Fixed Non-English letters are not lowercasing in URLs.

Discussion in 'Resolved Bug Reports' started by Cenk, Oct 5, 2010.

  1. Cenk

    Cenk Member



    It should be:

  2. Vincent

    Vincent Well-Known Member

    I'm not into SEO and stuff, but is this to optimize SEO?
  3. Cezz

    Cezz Well-Known Member

    It is about URL normalization, URL's as standard should all be lowercase as well as many other things...

  4. Shadab

    Shadab Well-Known Member

    Any reason why strtr was chosen over something like utf8_strtolower, for lowercasing the content titles?
    (I really hope it wasn't for performance reasons).
  5. Mike

    Mike XenForo Developer Staff Member

    strtr is actually faster, but it was mostly related to the fact that strtolower respects locales, and we don't want that. I am concerned about the performance of utf8_strtolower (without the mb version), though I haven't done any explicit tests. The link builders can be called a large number of times on a page.
  6. Shadab

    Shadab Well-Known Member

    Definitely slower. :( I had wrongly assumed that those utf8 helper functions didn't utilize any mbstring functions. I just did a quick profiling and it turns out utf8_strtolower is almost 3 times slower when there are no mbstring functions available to it.


    No mbstring:
  7. Nickolas

    Nickolas Member

    You can modify the UTF-8 Library accent array. Create a plugin and try following code...

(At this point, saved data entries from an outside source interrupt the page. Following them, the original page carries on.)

Definition import_is (module base : Name) (i : Import) : Prop :=
  import_module i = module /\ import_base i = base.

#[global] Instance import_is_dec module base i :
  Decision (import_is module base i).
Proof. unfold import_is. apply _. Defined.

(** Modelled from the spec: the internal name of the import of
    [base] from [module], if the module has one. *)
Definition findImport (wasm : Module) (module base : Name) : option Name :=
  (fun p => import_name (snd p))
    <$> list_find (import_is module base) (imports wasm).

(** Modelled from the spec: the module exports this symbol. *)
Definition hasExport (wasm : Module) (name : Name) : Prop :=
  name ∈ export_name <$> exports wasm.

(** Modelled from the spec: [ImportUtils::getImport], which is not part of
    the tool's source.  The specification (4.3, 7) makes the resolution of
    an import the module does not have a fatal configuration error,
    [UnresolvedImport]; otherwise the lookup returns the internal name. *)
Definition getImport (wasm : Module) (module base : Name) : returned Name :=
  match findImport wasm module base with
  | Some internal => Returns internal
  | None => Aborts UnresolvedImport
  end.

End Wasm.

(** ** The graph *)

(** Generic reachability graph of abstract nodes. *)
Record DCENode : Type := {
  name : Name;
  reaches : list Name  (* the other nodes this one can reach *)
}.

(** A meta DCE graph with wasm integration. *)
Record MetaDCEGraph : Type := {
  nodes : gmap Name DCENode;
  roots : list Name;
  wasm : Wasm.Module;
  importToDCENode : gmap Name Name;  (* import internal name => DCE name *)
  exportToDCENode : gmap Name Name   (* export exported name => DCE name *)
}.

#[global] Instance DCENode_eq_dec : EqDecision DCENode.
Proof. solve_decision. Defined.

(** [MetaDCEGraph graph(wasm)] *)
Definition new_graph (wasm : Wasm.Module) : MetaDCEGraph :=
  {| nodes := ∅; roots := []; wasm := wasm;
     importToDCENode := ∅; exportToDCENode := ∅ |}.

Definition push_reaches (n : Name) (node : DCENode) : DCENode :=
  {| name := name node; reaches := reaches node ++ [n] |}.

Definition push_root (n : Name) (graph : MetaDCEGraph) : MetaDCEGraph :=
  {| nodes := nodes graph; roots := roots graph ++ [n]; wasm := wasm graph;
     importToDCENode := importToDCENode graph;
     exportToDCENode := exportToDCENode graph |}.

Definition set_export (e n : Name) (graph : MetaDCEGraph) : MetaDCEGraph :=
  {| nodes := nodes graph; roots := roots graph; wasm := wasm graph;
     importToDCENode := importToDCENode graph;
     exportToDCENode := <[e := n]> (exportToDCENode graph) |}.

Definition set_import (i n : Name) (graph : MetaDCEGraph) : MetaDCEGraph :=
  {| nodes := nodes graph; roots := roots graph; wasm := wasm graph;
     importToDCENode := <[i := n]> (importToDCENode graph);
     exportToDCENode := exportToDCENode graph |}.

Definition set_node (node : DCENode) (graph : MetaDCEGraph) : MetaDCEGraph :=
  {| nodes := <[name node := node]> (nodes graph); roots := roots graph;
     wasm := wasm graph;
     importToDCENode := importToDCENode graph;
     exportToDCENode := exportToDCENode graph |}.

(** [graph.wasm] is a reference: the same graph about another module. *)
Definition set_wasm (module : Wasm.Module) (graph : MetaDCEGraph)
  : MetaDCEGraph :=
  {| nodes := nodes graph; roots := roots graph; wasm := module;
     importToDCENode := importToDCENode graph;
     exportToDCENode := exportToDCENode graph |}.

(** ** The loader

    The loop of [main] over the JSON array.  The array test applied to
    [reaches] and the import lookup are the two helpers the loop calls
    whose definitions lie outside the tool; the loader takes them as
    parameters, either of which may end the run instead of returning,
    [Cashew.isArrayOf] and [Wasm.getImport] being the instances used on
    concrete inputs. *)

Module Loader.

Import Cashew.

Definition NAME : IString := "name".
Definition REACHES : IString := "reaches".
Definition ROOT : IString := "root".
Definition EXPORT : IString := "export".
Definition IMPORT : IString := "import".

Section WithHelpers.

Variable isArrayNamed : Value -> IString -> returned bool.
Variable getImport : Wasm.Module -> Name -> Name -> returned Name.

Local Open Scope result_scope.

(** The inner loop: [for (j = 0; j < size; j++)] over [reaches]. *)
Fixpoint load_reaches (node : DCENode) (reachesItems : list Value)
  : result DCENode :=
  match reachesItems with
  | [] => Ok node
  | name :: rest =>
      fatal_if (negb (isString name)) Fatal.ReachesItemsMustBeStrings ;;;
      load_reaches (push_reaches (getIString name) node) rest
  end.
(** C3 (amended). A call of [async_read] on a connected camera, made in a
    state reached from a fresh camera object with a timeout that
    [Event.wait] takes, is accepted and waits for [new_frame_event] up to
    [timeout_ms] milliseconds.  The call ends: from every state in which it
    is still under way, the threads left to themselves take it to an
    outcome, which is [TimeoutError] or a returned frame; and when the
    event is clear at the call and the reader is not scheduled, the call
    raises [TimeoutError] once the timeout has passed.  In every execution
    the call ends with [TimeoutError] exactly when [new_frame_event] is
    seen set at no moment from the call up to [timeout_ms] milliseconds
    later (an event set before the call and not yet cleared counts as
    seen).  Otherwise it returns the frame that is in the slot when it
    holds the lock, the latest publication, which is a frame and not
    [None]; it clears the event while it holds the lock.  Nothing is said
    of how many calls a publication serves. *)
Theorem async_read_handoff {thr : Threading} (cfg : OakDCameraConfig)
    (ls0 : list label) (s : Sys Frame) (timeout_ms : Z) :
  run ls0 (boot cfg) = Some s ->
  main s = MIdle ->
  is_connected (cam s) = true ->
  wait_accepts timeout_ms = true ->
  let d := clock s + Z.max 0 timeout_ms in
  let call := Call (AsyncRead timeout_ms) in
  (exists s0, step call s = Some s0 /\ main s0 = MWait d /\
              clock s0 = clock s /\ history s0 = history s /\
              flag s0 = flag s) /\
  (forall ls s1,
     run (call :: ls) s = Some s1 ->
     outcomes (history s1) = outcomes (history s) ->
     reading (main s1) = true /\
     exists ls2 s2 r,
       forallb unforced ls2 = true /\
       run ls2 s1 = Some s2 /\
       outcomes (history s2) = r :: outcomes (history s) /\
       (r = Raised TimeoutError \/ exists f, r = Returned f)) /\
  (flag s = false ->
   exists s2,
     run (call :: replicate (S (Z.to_nat (Z.max 0 timeout_ms))) Tick ++ [Main]) s
       = Some s2 /\
     history s2 = Raised TimeoutError :: history s /\
     main s2 = MIdle /\ clock s2 = d + 1) /\
  (forall ls s' r,
     run (call :: ls) s = Some s' ->
     first_outcome s s' r ->
     (r = Raised TimeoutError <-> signalled_by d (call :: ls) s = false) /\
     (r = Raised TimeoutError \/ exists f, r = Returned f) /\
     (forall f, r = Returned f ->
        exists fr, f = Some fr /\ In (Published fr) (history s')) /\
     latest_frame (cam s') = latest_published (history s') /\
     deliveries_are_latest (history s')) /\
  (forall ls s1 f,
     run (call :: ls) s = Some s1 ->
     main s1 = MClear f ->
     frame_lock (cam s1) = Some MainThread /\
     f = latest_frame (cam s1) /\
     f = latest_published (history s1) /\
     exists s2, step Main s1 = Some s2 /\ flag s2 = false /\
                frame_lock (cam s2) = Some MainThread /\
                latest_frame (cam s2) = f /\ main s2 = MRelease f).
Proof.
  intros Hreach Hm Hc _ d call.
  assert (HI : Inv s) by (eapply inv_run; [apply inv_boot|exact Hreach]).
  assert (HP : Paired s) by (eapply paired_run; [apply paired_boot|exact Hreach]).
  destruct (async_read_enter_connected (cam s) Hc) as (c' & He & Hf).
  set (s0 := mkSys c' (MWait d) (clock s) (history s)).
  assert (Hs : step call s = Some s0).
  { cbn [step call]. unfold call_step. rewrite Hm, He. reflexivity. }
  assert (Hcons : forall ls s1, run (call :: ls) s = Some s1 -> run ls s0 = Some s1).
  { intros ls s1 H. cbn [run] in H. now rewrite Hs in H. }
  split; [|split; [|split; [|split]]].
  - exists s0. repeat split; [exact Hs|exact Hf].
  - intros ls s1 Hrun Ho. apply Hcons in Hrun.
    assert (Hr : reading (main s1) = true)
      by (apply (reading_run ls s0 s1); [reflexivity|exact Hrun|exact Ho]).
    split; [exact Hr|].
    assert (HI1 : Inv s1).
    { eapply inv_run; [|exact Hrun]. eapply inv_step; [exact HI|exact Hs]. }
    destruct (async_read_can_finish s1 HI1 Hr) as (ls2 & s2 & r & Hu & Hrun2 & Ho2 & Hor).
    exists ls2, s2, r. rewrite <- Ho. auto.
  - intros Hclear.
    set (n := Z.to_nat (Z.max 0 timeout_ms)).
    assert (Hn : Z.of_nat (S n) = Z.max 0 timeout_ms + 1)
      by (subst n; rewrite Nat2Z.inj_succ, Z2Nat.id; lia).
    exists (mkSys c' MIdle (d + 1) (Raised TimeoutError :: history s)).
    split; [|repeat split].
    cbn [run]. rewrite Hs, run_app.
    assert (Hclear0 : flag s0 = false) by (unfold flag in *; subst s0; cbn [cam]; congruence).
    assert (Hd : d < clock s0 + Z.of_nat (S n)) by (cbn [s0 clock]; lia).
    rewrite (ticks_wait n s0 d eq_refl Hclear0 Hd).
    cbn [s0 cam clock history]. rewrite Hn.
    replace (clock s + (Z.max 0 timeout_ms + 1)) with (d + 1) by (subst d; lia).
    reflexivity.
  - intros ls s' r Hrun Hr.
    pose proof (inv_run _ s s' HI Hrun) as HI'.
    pose proof (paired_run _ s s' HP Hrun) as HP'.
    rewrite (signalled_cons d _ ls s s0 Hs).
    apply Hcons in Hrun.
    assert (Hle : clock s0 <= d) by (subst d s0; cbn; lia).
    destruct (wait_times_out_iff ls s0 s' d r eq_refl Hle Hrun) as [Hiff Hor].
    { destruct Hr as [rs Hr]. now exists rs. }
    assert (Hsame : (clock s <=? d) && flag s = (clock s0 <=? d) && flag s0)
      by (subst s0; unfold flag; cbn; now rewrite Hf).
    rewrite Hsame, signalled_absorb.
    split; [exact Hiff|]. split; [exact Hor|]. split; [|split].
    + intros f ->.
      apply (delivered_was_published (history s') f (inv_hist s' HI') (paired_hist s' HP')).
      destruct Hr as [rs Hr].
      assert (Hin : In (Returned f) (outcomes (history s')))
        by (rewrite Hr; apply in_or_app; right; now left).
      unfold outcomes in Hin. now apply filter_In in Hin as [Hin _].
    + apply (inv_slot s' HI').
    + apply (inv_hist s' HI').
  - intros ls s1 f Hrun Hm1.
    pose proof (inv_run _ s s1 HI Hrun) as HI1.
    pose proof (inv_lock s1 HI1) as Hl.
    pose proof (inv_excl s1 HI1) as Hx.
    pose proof (inv_held s1 HI1) as Hh.
    pose proof (inv_slot s1 HI1) as Hsl.
    rewrite Hm1 in Hl, Hx, Hh. cbn [main_holds] in Hl, Hx.
    rewrite andb_true_r in Hx. rewrite Hx in Hl.
    split; [exact Hl|]. split; [exact Hh|]. split; [congruence|].
    cbn [step]. unfold main_step. rewrite Hm1.
    eexists. split; [reflexivity|]. unfold flag. cbn. auto.
Qed.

    $UTF8_LOWER_ACCENTS array_merge($UTF8_LOWER_ACCENTS, array(
    'ı' => 'i',
    'ü' => 'u',
    'ö' => 'o'

    $UTF8_UPPER_ACCENTS array_merge($UTF8_UPPER_ACCENTS, array(
    'İ' => 'I',
    'Ü' => 'U',
    'Ö' => 'O'
    and you must know that the URL romanization must be active.

    And I think you have to override this code:

    public static function buildIntegerAndTitleUrlComponent($integer$title ''$romanize false)
    replace with:

    public static function buildIntegerAndTitleUrlComponent($integer$title ''$romanize true)
  8. James Freeman

    James Freeman Member

    Wouldn't that take away meaning to the word. It would be like saying "kat" for "cat" (just an example) I might be wrong there, and the URL is a extremely vital tool for search engines.
  9. James

    James Well-Known Member

    Not exactly. Search engines care more about content than URLs. We had this discussion earlier about the weight of keywords in URLs, and there isn't much weight in them.
  10. yavuz

    yavuz Well-Known Member

    Can someone put a plugin together that accomplish this?
  11. Nickolas

    Nickolas Member

    well yes... That solution not work for every language. But works for Turkish Language... That 's why, I wrote that code.
  12. dbembibre

    dbembibre Active Member

    I have problems with spanish accents too, this works ? any way to remove non utf-8 from URL ?
  13. Jarod

    Jarod Active Member


    Same with french accents : ÀÁÂÃÄÅÆÇÈÉÊËÌÍÎÏÐÑÒÓÔÕÖØÙÚÛÜÝÞßàáâãäåæçèéêëìíîïðñòóôõöøùúûýýþÿ
  14. Dinh Thanh

    Dinh Thanh Well-Known Member

    Same with Vietnamese accents. We need to replace all Vietnamese accents with english characters.
    a á à ã ă â e é è ê i í ì ĩ o ó ò õ ô ơ u ú ù ũ ư y ý ỳ đ
    a a a a a a e e e e i i i i o o o o o o u u u u u y y y d
  15. Sasa

    Sasa Active Member

    Have you tried to solve in this way.
  16. Dinh Thanh

    Dinh Thanh Well-Known Member

    We knew it and this is a suggestion. New version of Xenforo should have this feature in it's Core.
  17. FabioCesar

    FabioCesar Member

    Same with Portugues-Br
  18. FabioCesar

    FabioCesar Member


    After several attempts, enabled the romanization .. and it worked perfectly .. removed all the special characters ...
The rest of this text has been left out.